* [EXERCISE DESCRIPTION]
Repeat exactly every line that comes at or after the line containing "consume_holds b l", through the end of the entries below.

* [INFORMATION SHOWN]
(* ===== verification/ParseArgs.v ===== *)
(** * Command line arguments: internal/util/parse_args

    [parseArgs] checks its configuration, splits the arguments into tokens and
    interprets these.  The arguments are strings, as documented; a
    configuration is a tree of values, and the object of options a list of its
    entries.  The host gives [process.argv] and [process.execArgv]. *)

From stdpp Require Import gmap.
From S2P Require Import Prelude Validators.
#[local] Open Scope Z_scope.

(** ** utils.js *)

Definition objectGetOwn (obj : value) (prop : jsstr) : option value :=
  match obj with VObject props => prop_of props prop | _ => None end.

Abbreviation entries := (list (jsstr * value)).

Definition optionsGetOwn (options : entries) (longOption prop : jsstr) : option value :=
  prop_of options longOption ≫= fun config => objectGetOwn config prop.

Definition charAt (s : jsstr) (i : Z) : jsstr := option_list (at_index s i).
Definition dash : Z := 45.
Definition equals_sign : Z := 61.

(** [s.indexOf("=")], and [s.includes("=", from)]. *)
Definition indexOf_code (s : jsstr) (c : Z) : Z :=
  match list_find (fun x => x = c) s with Some (i, _) => Z.of_nat i | None => -1 end.
Definition includes_from (s : jsstr) (c : Z) (from : nat) : bool := bool_decide (c ∈ drop from s).

Definition isOptionValue (v : option jsstr) : bool := match v with Some _ => true | None => false end.

Definition isOptionLikeValue (v : option jsstr) : bool :=
  match v with
  | None => false
  | Some v => (1 <? len v) && str_eqb (charAt v 0) [dash]
  end.

Definition isLoneShortOption (arg : jsstr) : bool :=
  (len arg =? 2) && str_eqb (charAt arg 0) [dash] && negb (str_eqb (charAt arg 1) [dash]).

Definition isLoneLongOption (arg : jsstr) : bool :=
  (2 <? len arg) && is_prefix [dash; dash] arg && negb (includes_from arg equals_sign 3).

Definition isLongOptionAndValue (arg : jsstr) : bool :=
  (2 <? len arg) && is_prefix [dash; dash] arg && includes_from arg equals_sign 3.

(** [v === s]. *)
Definition is_string (v : option value) (s : jsstr) : bool :=
  match v with Some (VString t) => str_eqb t s | _ => false end.

Definition findLongOptionForShort (shortOption : jsstr) (options : entries) : jsstr :=
  match list_find (fun e => is_string (objectGetOwn e.2 (js "short")) shortOption = true) options with
  | Some (_, (name, _)) => name
  | None => shortOption
  end.

(** [optionsGetOwn(options, longOption, "type") === "string"]. *)
Definition takes_value (options : entries) (longOption : jsstr) : bool :=
  is_string (optionsGetOwn options longOption (js "type")) (js "string").

Definition isShortOptionGroup (arg : jsstr) (options : entries) : bool :=
  if len arg <=? 2 then false
  else if negb (str_eqb (charAt arg 0) [dash]) then false
  else if str_eqb (charAt arg 1) [dash] then false
  else negb (takes_value options (findLongOptionForShort (charAt arg 1) options)).

Definition isShortOptionAndValue (arg : jsstr) (options : entries) : bool :=
  if len arg <=? 2 then false
  else if negb (str_eqb (charAt arg 0) [dash]) then false
  else if str_eqb (charAt arg 1) [dash] then false
  else takes_value options (findLongOptionForShort (charAt arg 1) options).

Definition useDefaultValueOption (longOption : jsstr) (optionConfig : value) (values : gmap jsstr value) : bool :=
  match objectGetOwn optionConfig (js "default") with
  | None | Some VUndefined => false
  | Some _ => match values !! longOption with None | Some VUndefined => true | Some _ => false end
  end.

(** ** Tokens *)

Inductive token :=
| TOption (name rawName : jsstr) (index : Z) (value : option jsstr) (inlineValue : option bool)
| TPositional (index : Z) (value : jsstr)
| TTerminator (index : Z).
(* ===== verification/StreamBase.v ===== *)
(** * What streams share

    The values that programs write and push, the high water mark of
    lib/internal/streams/state.js in _stream.mjs, and errors. *)

From S2P Require Import Prelude.

(** A chunk, as it is given to [write] or [push]. *)
Inductive value := VNull | VString (s : jsstr) | VBuffer (b : list Z) | VUint8Array (b : list Z) | VOther (v : jsval).

Definition ERR_STREAM_DESTROYED (name : string) : jserr := Coded "ERR_STREAM_DESTROYED" (js name).
Definition ERR_STREAM_WRITE_AFTER_END : jserr := Coded "ERR_STREAM_WRITE_AFTER_END" [].
Definition ERR_STREAM_ALREADY_FINISHED (name : string) : jserr := Coded "ERR_STREAM_ALREADY_FINISHED" (js name).
Definition ERR_STREAM_NULL_VALUES : jserr := Coded "ERR_STREAM_NULL_VALUES" [].
Definition ERR_MULTIPLE_CALLBACK : jserr := Coded "ERR_MULTIPLE_CALLBACK" [].
Definition ERR_STREAM_CANNOT_PIPE : jserr := Coded "ERR_STREAM_CANNOT_PIPE" [].
Definition ERR_STREAM_PUSH_AFTER_EOF : jserr := Coded "ERR_STREAM_PUSH_AFTER_EOF" [].
Definition ERR_STREAM_UNSHIFT_AFTER_END_EVENT : jserr := Coded "ERR_STREAM_UNSHIFT_AFTER_END_EVENT" [].

Definition getDefaultHighWaterMark (objectMode : bool) : Z := if objectMode then 16 else 16 * 1024.

(** For a stream that is not a duplex; numbers are integers. *)
Definition getHighWaterMark (objectMode : bool) (hwm : jsval) : result Z :=
  match hwm with
  | JUndefined | JNull => Ok (getDefaultHighWaterMark objectMode)
  | JNumber n => if n <? 0 then Throw (ERR_INVALID_ARG_VALUE "options.highWaterMark") else Ok n
  | _ => Throw (ERR_INVALID_ARG_VALUE "options.highWaterMark")
  end.

Definition is_false (v : jsval) : bool := match v with JBool false => true | _ => false end.

(** ** The list of buffers, as streams use it *)

Class ChunkList (B : Type) := {
  new_chunks : B;
  chunk_count : B -> Z;
  push_chunk : B -> list Z -> result B;
  unshift_chunk : B -> list Z -> B;
  clear_chunks : B -> B;
  first_chunk : B -> result (list Z);
  concat_chunks : B -> Z -> result (list Z);
  consume_chunks : B -> Z -> result (B * option (list Z))
}.

(** The bytes of a list of chunks. *)
Definition bytes_of (l : list (list Z)) : list Z := foldr app [] l.

(** What streams rely on: [holds b l] says that the list is [l].  It is a mistake
    to ask an empty list for data, for more data than there is, or to
    concatenate with a wrong length. *)
Class ChunkListOk (B : Type) `{!ChunkList B} := {
  holds : B -> list (list Z) -> Prop;
  new_holds : holds new_chunks [];
  count_holds b l : holds b l -> chunk_count b = len l;
  push_holds b l v : holds b l -> exists b', push_chunk b v = Ok b' /\ holds b' (l ++ [v]);
  unshift_holds b l v : holds b l -> holds (unshift_chunk b v) (v :: l);
  clear_holds b l : holds b l -> holds (clear_chunks b) [];
  first_holds b d l : holds b (d :: l) -> first_chunk b = Ok d;
  concat_holds b l : holds b l -> len (bytes_of l) < 2 ^ 32 -> concat_chunks b (len (bytes_of l)) = Ok (bytes_of l);
  consume_holds b l n :
    holds b l -> l <> [] -> Forall (fun d => d <> []) l -> 0 <= n <= len (bytes_of l) ->
    exists b' l', consume_chunks b n = Ok (b', Some (slice (bytes_of l) 0 n)) /\ holds b' l'
      /\ Forall (fun d => d <> []) l' /\ bytes_of l' = slice_from (bytes_of l) n
}.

* [ANSWER TO THIS PROBLEM]
  consume_holds b l n :
    holds b l -> l <> [] -> Forall (fun d => d <> []) l -> 0 <= n <= len (bytes_of l) ->
    exists b' l', consume_chunks b n = Ok (b', Some (slice (bytes_of l) 0 n)) /\ holds b' l'
      /\ Forall (fun d => d <> []) l' /\ bytes_of l' = slice_from (bytes_of l) n
}.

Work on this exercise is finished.